Stored data entries

---

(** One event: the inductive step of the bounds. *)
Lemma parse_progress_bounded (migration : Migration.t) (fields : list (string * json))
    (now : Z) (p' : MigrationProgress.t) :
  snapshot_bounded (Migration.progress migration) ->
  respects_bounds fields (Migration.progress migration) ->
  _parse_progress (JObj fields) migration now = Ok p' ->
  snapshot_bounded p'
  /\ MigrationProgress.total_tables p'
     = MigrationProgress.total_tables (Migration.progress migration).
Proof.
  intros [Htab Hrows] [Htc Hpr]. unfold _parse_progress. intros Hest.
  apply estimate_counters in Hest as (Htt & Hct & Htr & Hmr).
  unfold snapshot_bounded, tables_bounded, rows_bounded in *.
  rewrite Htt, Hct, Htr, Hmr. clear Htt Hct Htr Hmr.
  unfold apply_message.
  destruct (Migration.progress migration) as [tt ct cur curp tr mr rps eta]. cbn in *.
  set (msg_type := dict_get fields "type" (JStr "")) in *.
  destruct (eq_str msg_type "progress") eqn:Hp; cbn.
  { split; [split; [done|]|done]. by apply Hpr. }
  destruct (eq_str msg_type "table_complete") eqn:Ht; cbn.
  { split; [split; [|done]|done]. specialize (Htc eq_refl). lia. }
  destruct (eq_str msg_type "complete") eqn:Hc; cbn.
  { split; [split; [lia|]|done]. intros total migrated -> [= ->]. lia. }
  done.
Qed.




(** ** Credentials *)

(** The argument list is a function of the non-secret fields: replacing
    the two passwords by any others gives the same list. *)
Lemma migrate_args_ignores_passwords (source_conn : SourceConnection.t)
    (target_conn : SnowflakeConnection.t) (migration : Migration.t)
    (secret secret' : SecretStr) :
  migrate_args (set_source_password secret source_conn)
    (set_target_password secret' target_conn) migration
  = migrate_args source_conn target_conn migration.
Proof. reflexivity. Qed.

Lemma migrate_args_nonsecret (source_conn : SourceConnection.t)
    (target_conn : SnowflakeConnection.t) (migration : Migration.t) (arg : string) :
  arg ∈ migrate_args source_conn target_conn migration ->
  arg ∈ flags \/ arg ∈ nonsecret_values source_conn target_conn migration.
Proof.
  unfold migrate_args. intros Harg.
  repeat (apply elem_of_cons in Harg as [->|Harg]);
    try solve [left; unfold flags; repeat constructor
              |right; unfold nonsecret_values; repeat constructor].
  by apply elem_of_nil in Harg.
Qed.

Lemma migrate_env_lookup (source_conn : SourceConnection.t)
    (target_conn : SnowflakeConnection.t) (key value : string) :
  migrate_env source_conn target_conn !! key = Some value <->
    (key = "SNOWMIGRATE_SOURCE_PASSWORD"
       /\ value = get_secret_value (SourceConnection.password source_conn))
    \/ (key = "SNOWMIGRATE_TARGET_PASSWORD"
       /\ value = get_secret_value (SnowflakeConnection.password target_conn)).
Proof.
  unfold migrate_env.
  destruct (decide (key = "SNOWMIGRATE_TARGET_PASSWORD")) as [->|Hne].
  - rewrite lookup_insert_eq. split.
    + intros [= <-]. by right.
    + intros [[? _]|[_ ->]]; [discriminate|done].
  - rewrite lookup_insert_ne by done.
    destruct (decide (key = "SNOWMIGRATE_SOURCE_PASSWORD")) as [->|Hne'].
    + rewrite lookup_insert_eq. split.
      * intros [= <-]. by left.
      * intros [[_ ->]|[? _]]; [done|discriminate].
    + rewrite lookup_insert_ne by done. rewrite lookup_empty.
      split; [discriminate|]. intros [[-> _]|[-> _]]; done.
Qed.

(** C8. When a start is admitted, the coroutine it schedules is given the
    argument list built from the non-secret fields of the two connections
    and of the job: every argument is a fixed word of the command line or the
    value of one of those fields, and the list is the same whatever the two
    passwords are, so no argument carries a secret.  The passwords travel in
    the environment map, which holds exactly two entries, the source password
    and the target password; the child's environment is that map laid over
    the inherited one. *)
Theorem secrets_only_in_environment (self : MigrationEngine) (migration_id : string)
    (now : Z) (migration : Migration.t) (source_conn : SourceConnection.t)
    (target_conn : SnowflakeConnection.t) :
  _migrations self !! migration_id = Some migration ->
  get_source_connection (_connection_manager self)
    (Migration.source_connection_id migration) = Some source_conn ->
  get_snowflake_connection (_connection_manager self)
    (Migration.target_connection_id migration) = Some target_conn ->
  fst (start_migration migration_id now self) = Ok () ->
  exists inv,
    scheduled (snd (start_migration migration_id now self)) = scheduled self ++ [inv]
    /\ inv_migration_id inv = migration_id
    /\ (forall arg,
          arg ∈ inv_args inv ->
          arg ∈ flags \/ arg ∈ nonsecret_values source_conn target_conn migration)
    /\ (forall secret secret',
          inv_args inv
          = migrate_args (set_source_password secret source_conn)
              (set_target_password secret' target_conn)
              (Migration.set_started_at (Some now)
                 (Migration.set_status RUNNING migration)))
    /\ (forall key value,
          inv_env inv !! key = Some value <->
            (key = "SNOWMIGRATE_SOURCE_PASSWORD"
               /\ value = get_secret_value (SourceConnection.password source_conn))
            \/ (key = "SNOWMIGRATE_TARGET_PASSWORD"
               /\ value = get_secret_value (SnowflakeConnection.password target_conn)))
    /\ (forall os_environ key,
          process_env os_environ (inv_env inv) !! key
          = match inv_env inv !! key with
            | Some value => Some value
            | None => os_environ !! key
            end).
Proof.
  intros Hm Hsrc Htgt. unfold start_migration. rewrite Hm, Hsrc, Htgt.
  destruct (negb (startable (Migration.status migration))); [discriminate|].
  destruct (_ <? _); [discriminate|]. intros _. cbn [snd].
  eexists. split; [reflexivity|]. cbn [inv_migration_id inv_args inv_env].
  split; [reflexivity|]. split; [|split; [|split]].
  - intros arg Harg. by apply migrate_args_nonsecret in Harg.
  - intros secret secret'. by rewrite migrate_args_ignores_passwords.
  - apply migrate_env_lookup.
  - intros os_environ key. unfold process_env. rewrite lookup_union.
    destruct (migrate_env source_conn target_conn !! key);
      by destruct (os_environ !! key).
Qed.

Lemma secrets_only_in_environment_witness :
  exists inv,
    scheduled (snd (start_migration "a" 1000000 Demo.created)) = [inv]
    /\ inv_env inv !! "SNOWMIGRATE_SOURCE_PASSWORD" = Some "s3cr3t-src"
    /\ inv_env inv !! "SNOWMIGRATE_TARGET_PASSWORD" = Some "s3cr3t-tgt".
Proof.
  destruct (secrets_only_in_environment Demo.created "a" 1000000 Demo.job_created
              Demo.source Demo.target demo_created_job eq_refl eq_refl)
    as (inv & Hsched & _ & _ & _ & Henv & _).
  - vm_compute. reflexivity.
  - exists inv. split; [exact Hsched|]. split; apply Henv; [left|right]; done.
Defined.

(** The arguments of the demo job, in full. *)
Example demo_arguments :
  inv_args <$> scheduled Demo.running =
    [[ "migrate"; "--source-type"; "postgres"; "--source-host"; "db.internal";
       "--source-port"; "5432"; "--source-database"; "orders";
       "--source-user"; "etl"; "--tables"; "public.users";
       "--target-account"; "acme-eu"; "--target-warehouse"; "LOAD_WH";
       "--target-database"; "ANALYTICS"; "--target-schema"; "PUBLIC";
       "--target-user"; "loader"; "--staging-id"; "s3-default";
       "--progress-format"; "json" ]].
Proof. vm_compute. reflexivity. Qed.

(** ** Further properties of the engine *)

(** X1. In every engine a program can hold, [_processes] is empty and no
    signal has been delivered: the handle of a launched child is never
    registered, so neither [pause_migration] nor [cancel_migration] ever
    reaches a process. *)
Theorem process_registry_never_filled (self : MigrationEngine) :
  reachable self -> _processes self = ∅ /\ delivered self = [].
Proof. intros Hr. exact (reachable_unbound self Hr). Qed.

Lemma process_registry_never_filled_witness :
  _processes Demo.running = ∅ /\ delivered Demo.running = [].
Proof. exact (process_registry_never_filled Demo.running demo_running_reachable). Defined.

---

:: Task to complete ::
Set down exactly the lines that begin the records and continue through the line bearing "respects_bounds fields (Migration.progress"; include both ends.

:: Completed task ::
(** One event: the inductive step of the bounds. *)
Lemma parse_progress_bounded (migration : Migration.t) (fields : list (string * json))
    (now : Z) (p' : MigrationProgress.t) :
  snapshot_bounded (Migration.progress migration) ->
  respects_bounds fields (Migration.progress migration) ->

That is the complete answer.